Dayton added quickly, because she needed boundaries. “But quietly. No teacher voice.”
Ezra nodded once.
And on the laptop screen, Hayden’s grin slowly turned feral.
“Oh my god,” Hayden said. “If Ezra is helping you… can he help me too.”
Nicole’s eyebrows lifted. “Hayden.”
“What?” Hayden said, already reaching for chaos. “I’m being logical. This is literally resource sharing.”
Kinsley’s expression on her tiny tablet was pure satisfaction. “Welcome to the group project era.”
Dayton stared at the screen, horrified.
Ezra sat in her hand like a borrowed tool suddenly everyone wanted.
And for the first time all day, Dayton realized something worse than the SEA.
This was going to become normal.
Dayton regretted it the second Hayden’s eyes lit up.
It wasn’t even subtle.
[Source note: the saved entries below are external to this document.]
(** * DSPi-Console: [generate_index.py]

    A shallow embedding of the AutoEQ catalog generator.  The script walks a
    directory tree of [ParametricEQ.txt] profiles, parses every profile into a
    preamp and a list of filters, keeps one entry per headphone according to
    the priority of its source, sorts the survivors and prints them as one
    JSON document.

    Conventions of the embedding.

    - Text is a list of characters ([str]).  The character functions
      ([lower], [upper], [strip], the classes [\s] and [\d]) are those of
      Python on ASCII text, which is what the profiles and folder names of
      the AutoEQ repository are made of.
    - A Python [float] is represented by the exact decimal number its
      literal denotes, a rational [Q].  [float()] rounds that number to the
      nearest double; rounding is monotone and keeps zero, so signs and
      comparisons with zero are those of the rational.
    - An exception that nothing catches is a [Raise] result.
    - The file system is a tree of directories and files; a directory lists
      its children in the order [os.listdir] returns them. *)

From Stdlib Require Import Ascii String.
From Stdlib Require Import List Bool Arith ZArith QArith Lia.
From Stdlib Require Import Sorted Permutation.
Import ListNotations.

Local Close Scope Q_scope.
Local Open Scope string_scope.
Local Open Scope nat_scope.
Local Open Scope list_scope.

Set Implicit Arguments.

(** ** Text *)

Abbreviation str := (list ascii).

(** String literals stand for the list of their characters. *)
Definition lit (s : string) : str := list_ascii_of_string s.
Coercion lit : string >-> list.
Arguments lit : simpl never.

Module Text.

Definition code (c : ascii) : nat := nat_of_ascii c.

(** [str.isspace] on ASCII: tab, line feed, vertical tab, form feed,
    carriage return, the four separators 0x1c..0x1f and the space.  The
    same set is the class [\s] of [re] on [str] patterns and what
    [str.strip()] removes. *)
Definition is_space (c : ascii) : bool :=
  let n := code c in
  ((9 <=? n) && (n <=? 13)) || ((28 <=? n) && (n <=? 32)).

(** The class [\d] on ASCII. *)
Definition is_digit (c : ascii) : bool :=
  let n := code c in (48 <=? n) && (n <=? 57).

Definition is_upper (c : ascii) : bool :=
  let n := code c in (65 <=? n) && (n <=? 90).

Definition is_lower (c : ascii) : bool :=
  let n := code c in (97 <=? n) && (n <=? 122).

Definition lower_char (c : ascii) : ascii :=
  if is_upper c then ascii_of_nat (code c + 32) else c.

Definition upper_char (c : ascii) : ascii :=
  if is_lower c then ascii_of_nat (code c - 32) else c.

(** [s.lower()] and [s.upper()]. *)
Definition lower (s : str) : str := map lower_char s.
Definition upper (s : str) : str := map upper_char s.

(** [s.lstrip()], [s.rstrip()], [s.strip()]. *)
Fixpoint lstrip (s : str) : str :=
  match s with
  | c :: s' => if is_space c then lstrip s' else s
  | [] => []
  end.

Definition rstrip (s : str) : str := rev (lstrip (rev s)).

Definition strip (s : str) : str := rstrip (lstrip s).

(** [s.startswith(p)]. *)
Fixpoint startswith (p s : str) : bool :=
  match p, s with
  | [], _ => true
  | a :: p', b :: s' => Ascii.eqb a b && startswith p' s'
  | _ :: _, [] => false
  end.

(** [needle in hay]. *)
Fixpoint contains (needle hay : str) : bool :=
  startswith needle hay ||
  match hay with
  | [] => false
  | _ :: hay' => contains needle hay'
  end.

(** [a == b] on strings. *)
Fixpoint str_eqb (a b : str) : bool :=
  match a, b with
  | [], [] => true
  | x :: a', y :: b' => Ascii.eqb x y && str_eqb a' b'
  | _, _ => false
  end.

(** [s.split(sep)] for a one-character separator: never empty, one more
    piece than there are separators. *)
Fixpoint split (sep : ascii) (s : str) : list str :=
  match s with
  | [] => [[]]
  | c :: s' =>
      if Ascii.eqb c sep then [] :: split sep s'
      else match split sep s' with
           | w :: ws => (c :: w) :: ws
           | [] => [[c]]
           end
  end.

(** [s.split(sep, 1)]: at most one cut, at the first separator. *)
Fixpoint split1 (sep : ascii) (s : str) : list str :=
  match s with
  | [] => [[]]
  | c :: s' =>
      if Ascii.eqb c sep then [[]; s']
      else match split1 sep s' with
           | w :: ws => (c :: w) :: ws
           | [] => [[c]]
           end
  end.

(** [a < b], [a <= b] on strings: lexicographic on code points. *)
Fixpoint compare (a b : str) : comparison :=
  match a, b with
  | [], [] => Eq
  | [], _ :: _ => Lt
  | _ :: _, [] => Gt
  | x :: a', y :: b' =>
      match Nat.compare (code x) (code y) with
      | Eq => compare a' b'
      | r => r
      end
  end.

(** The character [x], in either case. *)
Definition either_case (x c : ascii) : Prop := lower_char c = lower_char x.

(** A run of white space. *)
Definition all_space (s : str) : Prop := Forall (fun c => is_space c = true) s.

End Text.

Import Text.

(** ** Exceptions *)

(** The exceptions the script can raise and does not catch. *)
Inductive exn := ValueError | NotADirectoryError.

Inductive result (A : Type) : Type :=
| Ok (a : A)
| Raise (e : exn).

Arguments Ok {A} a.
Arguments Raise {A} e.

Definition bind {A B : Type} (r : result A) (k : A -> result B) : result B :=
  match r with
  | Ok a => k a
  | Raise e => Raise e
  end.

Notation "x <- r ;; k" := (bind r (fun x => k))
  (at level 61, r at next level, right associativity).

(** A [for] loop whose body may raise: the first exception ends the loop. *)
Fixpoint for_each {A S : Type} (body : S -> A -> result S) (xs : list A) (s : S)
  : result S :=
  match xs with
  | [] => Ok s
  | x :: xs' => s' <- body s x ;; for_each body xs' s'
  end.

(** ** Regular expressions *)

(** The patterns of the script are sequences of one-character classes, each
    with a quantifier ([x], [x?], [x*], [x+], all greedy), and at most one
    capture group.  [re.search] tries each start position from the left and,
    at a position, backtracks over the greedy quantifiers. *)
Module Re.

Inductive quant := One | Opt | Star | Plus.

Record item := Item {
  cls : ascii -> bool;   (* the character class *)
  rep : quant;           (* its quantifier *)
  cap : bool             (* inside group 1 *)
}.

Definition pattern := list item.

(** A match: the text of group 0 and the text of group 1. *)
Definition groups := (str * str)%type.

Definition keep (it : item) (c : ascii) (r : option groups) : option groups :=
  match r with
  | Some (g0, g1) => Some (c :: g0, if cap it then c :: g1 else g1)
  | None => None
  end.

Definition orelse (r : option groups) (alt : option groups) : option groups :=
  match r with
  | Some g => Some g
  | None => alt
  end.

Section Repeat.
Variable it : item.
Variable k : str -> option groups.

(** One character of the class, then [next]. *)
Definition one (next : str -> option groups) (s : str) : option groups :=
  match s with
  | c :: s' => if cls it c then keep it c (next s') else None
  | [] => None
  end.

(** Greedy repetition: take one more character when the rest of the pattern
    still matches afterwards, otherwise go on with the rest of the pattern. *)
Fixpoint star (s : str) : option groups :=
  orelse
    match s with
    | c :: s' => if cls it c then keep it c (star s') else None
    | [] => None
    end
    (k s).

End Repeat.

(** Match the pattern at the start of [s]. *)
Fixpoint match_here (p : pattern) (s : str) : option groups :=
  match p with
  | [] => Some ([], [])
  | it :: p' =>
      match rep it with
      | One => one it (match_here p') s
      | Opt => orelse (one it (match_here p') s) (match_here p' s)
      | Star => star it (match_here p') s
      | Plus => one it (star it (match_here p')) s
      end
  end.

(** [re.search(p, s)]: the leftmost match. *)
Fixpoint search (p : pattern) (s : str) : option groups :=
  orelse (match_here p s)
    match s with
    | [] => None
    | _ :: s' => search p s'
    end.

(** A literal character, and a literal character under [re.IGNORECASE]. *)
Definition chr (c : ascii) : item := Item (Ascii.eqb c) One false.
Definition chr_i (c : ascii) : item :=
  Item (fun x => Ascii.eqb (lower_char x) (lower_char c)) One false.

Definition dot_c : ascii := "."%char.
Definition minus_c : ascii := "-"%char.

(** [\d+\.?\d*], inside group 1 or not. *)
Definition decimal (g : bool) : pattern :=
  [Item is_digit Plus g; Item (Ascii.eqb dot_c) Opt g; Item is_digit Star g].

(** [-?\d+\.?\d*] *)
Definition signed_decimal (g : bool) : pattern :=
  Item (Ascii.eqb minus_c) Opt g :: decimal g.

(** The class [[\d.]]. *)
Definition digit_or_dot (c : ascii) : bool := is_digit c || Ascii.eqb c dot_c.

(** *** The language of a pattern *)

(** How many characters a quantifier lets its class take. *)
Definition run_ok (q : quant) (run : str) : Prop :=
  match q with
  | One => length run = 1
  | Opt => length run <= 1
  | Star => True
  | Plus => run <> []
  end.

(** [matches p g0 g1]: the text [g0] is in the language of [p], and [g1] is
    the part of it taken by the items of group 1. *)
Inductive matches : pattern -> str -> str -> Prop :=
| matches_nil : matches [] [] []
| matches_item it p run w g :
    Forall (fun c => cls it c = true) run ->
    run_ok (rep it) run ->
    matches p w g ->
    matches (it :: p) (run ++ w) ((if cap it then run else []) ++ g).

(** A successful continuation: the text consumed is a prefix of the input
    and satisfies [P]. *)
Definition sound (P : str -> str -> Prop) (f : str -> option groups) : Prop :=
  forall s g0 g1, f s = Some (g0, g1) ->
    (exists rest, s = g0 ++ rest) /\ P g0 g1.

End Re.

(** ** Numbers *)

(** [float(s)] for the strings a capture group can hold: an optional minus
    sign, digits and dots.  Such a string is a number when it has at most one
    dot and at least one digit; anything else is a [ValueError]. *)

Fixpoint pow10 (n : nat) : positive :=
  match n with
  | O => 1%positive
  | S n' => (10 * pow10 n')%positive
  end.

(** The value of a string of digits read after [acc]; [None] when a character
    is not a digit. *)
Fixpoint digits (acc : Z) (s : str) : option Z :=
  match s with
  | [] => Some acc
  | c :: s' =>
      if is_digit c then digits (10 * acc + Z.of_nat (code c - 48))%Z s'
      else None
  end.

Definition float_unsigned (s : str) : result Q :=
  let '(ip, fp) := match split1 Re.dot_c s with
                   | [a; b] => (a, b)
                   | _ => (s, [])
                   end in
  match ip ++ fp with
  | [] => Raise ValueError
  | _ :: _ =>
      match digits 0 ip, digits 0 fp with
      | Some a, Some b =>
          Ok (Qmake (a * Zpos (pow10 (length fp)) + b) (pow10 (length fp)))
      | _, _ => Raise ValueError
      end
  end.

Definition py_float (s : str) : result Q :=
  match s with
  | c :: s' =>
      if Ascii.eqb c Re.minus_c then x <- float_unsigned s' ;; Ok (Qopp x)
      else float_unsigned s
  | [] => Raise ValueError
  end.

(** The texts the number patterns can match. *)
Definition all_digits (s : str) : Prop := Forall (fun c => is_digit c = true) s.

(** The texts of [\d+\.?\d*] and of [-?\d+\.?\d*]. *)
Definition decimal_text (w : str) : Prop :=
  exists d1 dt d2, w = d1 ++ dt ++ d2 /\ d1 <> [] /\ all_digits d1
                   /\ (dt = [] \/ dt = [Re.dot_c]) /\ all_digits d2.

Definition signed_decimal_text (w : str) : Prop :=
  decimal_text w \/ exists w', w = Re.minus_c :: w' /\ decimal_text w'.

(** ** Profiles *)

Inductive filter_type := peaking | lowShelf | highShelf | lowPass | highPass.

Record filter := Filter {
  f_type : filter_type;
  f_freq : Q;
  f_q : Q;
  f_gain : Q
}.

Record profile := Profile {
  p_preamp : Q;
  p_filters : list filter
}.

(** [FILTER_TYPES], in the order of the dictionary literal. *)
Definition FILTER_TYPES : list (str * filter_type) :=
  [ (lit "PK", peaking); (lit "PEQ", peaking);
    (lit "LSC", lowShelf); (lit "LSB", lowShelf); (lit "LS", lowShelf);
    (lit "HSC", highShelf); (lit "HSB", highShelf); (lit "HS", highShelf);
    (lit "LP", lowPass); (lit "LPQ", lowPass);
    (lit "HP", highPass); (lit "HPQ", highPass) ].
Hayden leaned closer to her camera like she’d just been handed a cheat code.
“Oh my god,” Hayden said, practically vibrating. “Ezra. Hi. Okay. So. Hypothetically. If someone is struggling in math, and that someone is me, and you are… you know… literally right there—”
“Hayden,” Nicole warned, already.
Hayden ignored her completely. “—could you, like, explain ratios in a way that doesn’t make me want to walk into the ocean.”
Dayton stared at the screen. “This is not a tutoring session.”
“This is community,” Hayden said, dead serious. “Hannah literally said ‘this is what community looks like.’”
“I said that about you guys bullying Dayton into boots,” Hannah murmured, pencil still moving.
“Same thing,” Hayden insisted. She grabbed a notebook and shoved it toward her camera. The page was full of numbers and frantic arrows. “Okay. Look. I don’t understand what it wants. Like, what is it even asking me.”
Dayton’s fingers tightened around her pencil. She looked down at Ezra.
He was still sitting in her palm on the desk edge, off-camera. His posture was straight, like he was refusing to relax out of spite. The charms on his collar made a tiny tick when he shifted his weight. He glanced at the laptop screen, then away.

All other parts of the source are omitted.